What to work on:
Find and copy each line of the data that includes "false".

(Saved data entries)
★ ★ ★ ★ ★ ★ ★
(** ** Tests and witnesses *)

Section Tests.
(** Keys from a counter. *)
#[local] Instance counter_keys : SlotKeys EntityId := {|
  slots_new := 1%positive;
  slots_insert := fun n => (n, Pos.succ n);
  slots_remove := fun n _ => n;
  issued := fun n => list_to_set (map Pos.of_nat (seq 1 (Pos.to_nat n - 1)));
|}.

#[local] Instance counter_keys_laws : SlotKeysLaws EntityId.
Proof.
  assert (Hin : forall n x : EntityId, x ∈ issued n <-> (x < n)%positive).
  { intros n x. unfold issued, counter_keys. rewrite elem_of_list_to_set, list_elem_of_In, in_map_iff. setoid_rewrite in_seq. split.
    - intros (k & <- & Hk). lia.
    - intros Hx. exists (Pos.to_nat x). lia. }
  split.
  - done.
  - intros s. cbn [slots_insert counter_keys fst]. rewrite Hin. lia.
  - intros s. apply set_eq. intros x. rewrite elem_of_union, elem_of_singleton, !Hin. cbn [slots_insert counter_keys fst snd]. lia.
  - done.
Qed.

(** Values are their types. *)
Definition run_all (ops : list (entity_op (Value := N))) (s : System (Value := N) (Slots := EntityId)) : outcome System :=
  ofold (run_entity_op (fun v => v)) ops s.

Definition run_from (ops : list (entity_op (Value := N))) : System (Value := N) (Slots := EntityId) :=
  match run_all ops system_new with Ok s => s | _ => system_new end.

(** [owned], decided. *)
Definition owned_b (s : System (Value := N) (Slots := EntityId)) (op : entity_op (Value := N)) : bool :=
  match op with
  | OpInsert i v =>
      match handles s !! i with Some h => bool_decide (entity_id h ∈ unfilled s) && (v =? entity_type h)%N | None => false end
  | OpClone i | OpDowngrade i | OpRead i | OpLease i => i <? length (handles s)
  | OpDrop i =>
      match handles s !! i with
      | Some h => negb (bool_decide (entity_id h ∈ map lease_id (leases s))) || (2 <=? refs (entity_id h) (handles s))
      | None => false
      end
  | OpUpgrade i => i <? length (weaks s)
  | OpWrite i v =>
      match leases s !! i with
      | Some l => match lease_entity l with Some v' => (v =? v')%N | None => false end
      | None => false
      end
  | OpEndLease i => i <? length (leases s)
  | OpDropMap => match leases s with [] => true | _ => false end
  | _ => true
  end.

Lemma owned_b_spec s op : owned_b s op = true -> owned (fun v => v) s op.
Proof.
  destruct op as [ty|i v|i|i|i|id|i|i|i|i v|i| |ids| |]; cbn [owned_b owned]; rewrite ?Nat.ltb_lt; try done.
  - destruct (handles s !! i) as [h|]; [|done]. rewrite andb_true_iff, bool_decide_eq_true, N.eqb_eq. eauto.
  - destruct (handles s !! i) as [h|]; [|done]. intros Ho. exists h. split; [done|]. intros Hl.
    rewrite bool_decide_true in Ho by exact Hl. cbn in Ho. by apply Nat.leb_le.
  - destruct (leases s !! i) as [l|]; [|done]. destruct (lease_entity l) as [v'|] eqn:E; [|done]. rewrite N.eqb_eq. eauto 10.
  - by destruct (leases s).
Qed.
★ ★ ★ ★ ★ ★ ★
Answer section:
      match handles s !! i with Some h => bool_decide (entity_id h ∈ unfilled s) && (v =? entity_type h)%N | None => false end
      | None => false
      | Some l => match lease_entity l with Some v' => (v =? v')%N | None => false end
      | None => false
  | OpDropMap => match leases s with [] => true | _ => false end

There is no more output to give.